Collected data entries

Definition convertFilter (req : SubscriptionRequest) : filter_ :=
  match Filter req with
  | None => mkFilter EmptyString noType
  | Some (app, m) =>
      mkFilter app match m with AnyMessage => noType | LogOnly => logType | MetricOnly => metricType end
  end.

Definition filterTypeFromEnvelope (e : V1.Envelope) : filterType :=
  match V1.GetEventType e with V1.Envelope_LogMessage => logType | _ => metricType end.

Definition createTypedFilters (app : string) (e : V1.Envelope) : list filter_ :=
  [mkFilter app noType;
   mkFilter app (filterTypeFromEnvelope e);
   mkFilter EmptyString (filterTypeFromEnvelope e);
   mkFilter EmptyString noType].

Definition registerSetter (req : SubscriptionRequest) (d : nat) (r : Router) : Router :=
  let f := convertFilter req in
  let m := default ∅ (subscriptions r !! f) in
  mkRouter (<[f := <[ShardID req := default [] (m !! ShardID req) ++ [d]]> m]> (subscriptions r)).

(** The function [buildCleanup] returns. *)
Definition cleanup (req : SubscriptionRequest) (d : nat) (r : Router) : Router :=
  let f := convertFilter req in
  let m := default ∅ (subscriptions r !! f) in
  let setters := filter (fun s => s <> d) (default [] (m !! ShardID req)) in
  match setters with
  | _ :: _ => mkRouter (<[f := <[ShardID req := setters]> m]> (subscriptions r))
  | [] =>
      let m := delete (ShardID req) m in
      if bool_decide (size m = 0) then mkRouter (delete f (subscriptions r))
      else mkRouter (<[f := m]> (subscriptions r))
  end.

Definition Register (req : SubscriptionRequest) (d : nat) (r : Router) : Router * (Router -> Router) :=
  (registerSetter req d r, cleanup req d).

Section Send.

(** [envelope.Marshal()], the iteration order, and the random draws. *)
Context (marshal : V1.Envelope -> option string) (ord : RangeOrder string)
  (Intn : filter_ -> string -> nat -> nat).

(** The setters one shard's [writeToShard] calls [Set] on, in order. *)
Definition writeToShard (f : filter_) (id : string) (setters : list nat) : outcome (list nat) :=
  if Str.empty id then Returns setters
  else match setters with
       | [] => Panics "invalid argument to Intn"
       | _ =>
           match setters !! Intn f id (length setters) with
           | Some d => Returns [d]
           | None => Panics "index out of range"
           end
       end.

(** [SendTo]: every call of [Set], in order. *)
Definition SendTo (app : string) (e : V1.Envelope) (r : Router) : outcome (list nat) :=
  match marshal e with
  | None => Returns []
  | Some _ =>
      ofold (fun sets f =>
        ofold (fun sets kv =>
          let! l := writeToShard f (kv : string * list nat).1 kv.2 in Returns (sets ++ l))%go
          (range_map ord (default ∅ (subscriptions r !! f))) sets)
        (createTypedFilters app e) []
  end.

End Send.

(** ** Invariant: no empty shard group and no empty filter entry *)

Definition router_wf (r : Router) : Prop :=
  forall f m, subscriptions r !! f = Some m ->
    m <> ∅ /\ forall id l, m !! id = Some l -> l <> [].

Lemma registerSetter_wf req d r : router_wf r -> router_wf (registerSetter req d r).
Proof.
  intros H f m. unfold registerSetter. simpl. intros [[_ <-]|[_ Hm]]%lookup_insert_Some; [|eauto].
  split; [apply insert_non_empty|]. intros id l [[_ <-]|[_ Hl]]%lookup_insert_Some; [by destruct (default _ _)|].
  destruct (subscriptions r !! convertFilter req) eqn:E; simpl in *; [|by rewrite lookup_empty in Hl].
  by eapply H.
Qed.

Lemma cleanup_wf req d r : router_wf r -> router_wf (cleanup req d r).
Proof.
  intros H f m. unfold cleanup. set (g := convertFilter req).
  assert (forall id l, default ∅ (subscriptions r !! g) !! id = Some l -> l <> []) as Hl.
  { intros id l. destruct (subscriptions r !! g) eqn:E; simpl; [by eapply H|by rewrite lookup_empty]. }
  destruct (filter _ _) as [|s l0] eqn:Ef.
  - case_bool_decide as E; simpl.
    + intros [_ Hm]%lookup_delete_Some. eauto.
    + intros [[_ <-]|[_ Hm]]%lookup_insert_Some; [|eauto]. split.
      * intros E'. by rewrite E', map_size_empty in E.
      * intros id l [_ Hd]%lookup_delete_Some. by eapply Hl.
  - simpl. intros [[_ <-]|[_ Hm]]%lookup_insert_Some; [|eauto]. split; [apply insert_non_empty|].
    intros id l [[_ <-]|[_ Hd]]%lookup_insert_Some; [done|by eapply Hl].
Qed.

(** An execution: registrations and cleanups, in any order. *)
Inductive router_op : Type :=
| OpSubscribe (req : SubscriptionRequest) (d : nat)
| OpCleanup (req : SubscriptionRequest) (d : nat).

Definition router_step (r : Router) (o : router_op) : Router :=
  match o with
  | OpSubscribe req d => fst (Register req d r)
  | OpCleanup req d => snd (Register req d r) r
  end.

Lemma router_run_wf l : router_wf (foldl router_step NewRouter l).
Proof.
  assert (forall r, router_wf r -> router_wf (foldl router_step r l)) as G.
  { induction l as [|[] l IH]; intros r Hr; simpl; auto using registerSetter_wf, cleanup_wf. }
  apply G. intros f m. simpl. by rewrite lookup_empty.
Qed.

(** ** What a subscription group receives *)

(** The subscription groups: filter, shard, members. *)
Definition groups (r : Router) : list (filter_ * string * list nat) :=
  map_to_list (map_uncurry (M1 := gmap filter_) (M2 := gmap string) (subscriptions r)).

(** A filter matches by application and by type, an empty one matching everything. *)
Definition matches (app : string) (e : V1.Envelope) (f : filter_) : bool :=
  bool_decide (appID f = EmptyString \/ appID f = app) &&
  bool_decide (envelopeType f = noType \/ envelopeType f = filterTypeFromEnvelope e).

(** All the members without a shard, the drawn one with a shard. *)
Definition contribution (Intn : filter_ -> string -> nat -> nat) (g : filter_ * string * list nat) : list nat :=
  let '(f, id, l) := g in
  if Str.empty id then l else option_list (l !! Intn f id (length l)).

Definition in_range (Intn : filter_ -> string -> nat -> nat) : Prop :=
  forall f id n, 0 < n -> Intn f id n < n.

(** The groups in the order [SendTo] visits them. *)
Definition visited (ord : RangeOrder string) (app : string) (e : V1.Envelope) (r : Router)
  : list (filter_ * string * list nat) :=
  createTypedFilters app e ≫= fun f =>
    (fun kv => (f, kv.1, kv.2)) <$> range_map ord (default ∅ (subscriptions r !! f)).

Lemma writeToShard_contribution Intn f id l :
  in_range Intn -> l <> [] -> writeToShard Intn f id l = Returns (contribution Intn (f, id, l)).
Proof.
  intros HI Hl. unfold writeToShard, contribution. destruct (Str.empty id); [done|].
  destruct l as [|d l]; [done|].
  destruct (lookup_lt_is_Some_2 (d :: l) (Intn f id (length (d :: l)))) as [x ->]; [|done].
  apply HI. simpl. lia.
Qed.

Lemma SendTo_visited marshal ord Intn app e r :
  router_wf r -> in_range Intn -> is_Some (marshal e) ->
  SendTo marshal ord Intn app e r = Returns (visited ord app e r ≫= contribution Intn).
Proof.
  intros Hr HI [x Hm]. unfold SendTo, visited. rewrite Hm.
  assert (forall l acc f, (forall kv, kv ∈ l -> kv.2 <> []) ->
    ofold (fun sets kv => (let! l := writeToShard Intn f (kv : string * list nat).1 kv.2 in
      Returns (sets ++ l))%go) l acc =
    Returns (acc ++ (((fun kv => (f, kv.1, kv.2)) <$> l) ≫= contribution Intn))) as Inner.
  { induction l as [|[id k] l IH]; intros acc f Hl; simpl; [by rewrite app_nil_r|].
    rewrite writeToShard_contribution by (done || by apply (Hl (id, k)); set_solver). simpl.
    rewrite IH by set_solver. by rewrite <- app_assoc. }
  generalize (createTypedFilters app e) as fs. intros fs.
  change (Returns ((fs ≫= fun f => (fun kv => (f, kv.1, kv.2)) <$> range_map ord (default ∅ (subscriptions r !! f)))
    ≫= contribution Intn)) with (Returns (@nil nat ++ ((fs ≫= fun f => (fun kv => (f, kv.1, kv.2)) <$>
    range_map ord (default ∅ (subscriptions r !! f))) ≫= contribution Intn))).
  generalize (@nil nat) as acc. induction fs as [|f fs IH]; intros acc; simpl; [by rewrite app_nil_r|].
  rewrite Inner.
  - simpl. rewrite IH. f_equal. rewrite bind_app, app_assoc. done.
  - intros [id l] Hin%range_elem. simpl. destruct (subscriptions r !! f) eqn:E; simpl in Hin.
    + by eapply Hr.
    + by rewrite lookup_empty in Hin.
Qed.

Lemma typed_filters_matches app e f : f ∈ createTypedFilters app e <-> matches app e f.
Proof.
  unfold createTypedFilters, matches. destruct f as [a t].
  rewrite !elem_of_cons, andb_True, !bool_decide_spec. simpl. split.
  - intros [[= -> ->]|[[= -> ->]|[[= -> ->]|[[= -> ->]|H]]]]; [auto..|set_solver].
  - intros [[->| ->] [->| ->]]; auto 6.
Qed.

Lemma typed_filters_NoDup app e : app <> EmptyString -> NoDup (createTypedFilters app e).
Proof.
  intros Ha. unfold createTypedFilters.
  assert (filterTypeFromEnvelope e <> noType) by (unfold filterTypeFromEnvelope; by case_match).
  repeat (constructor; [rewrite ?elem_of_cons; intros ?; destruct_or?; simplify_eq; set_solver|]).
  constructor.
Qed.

→ Exercise
Number of lines above with the word "matches": state it alone.

→ Exercise solution
4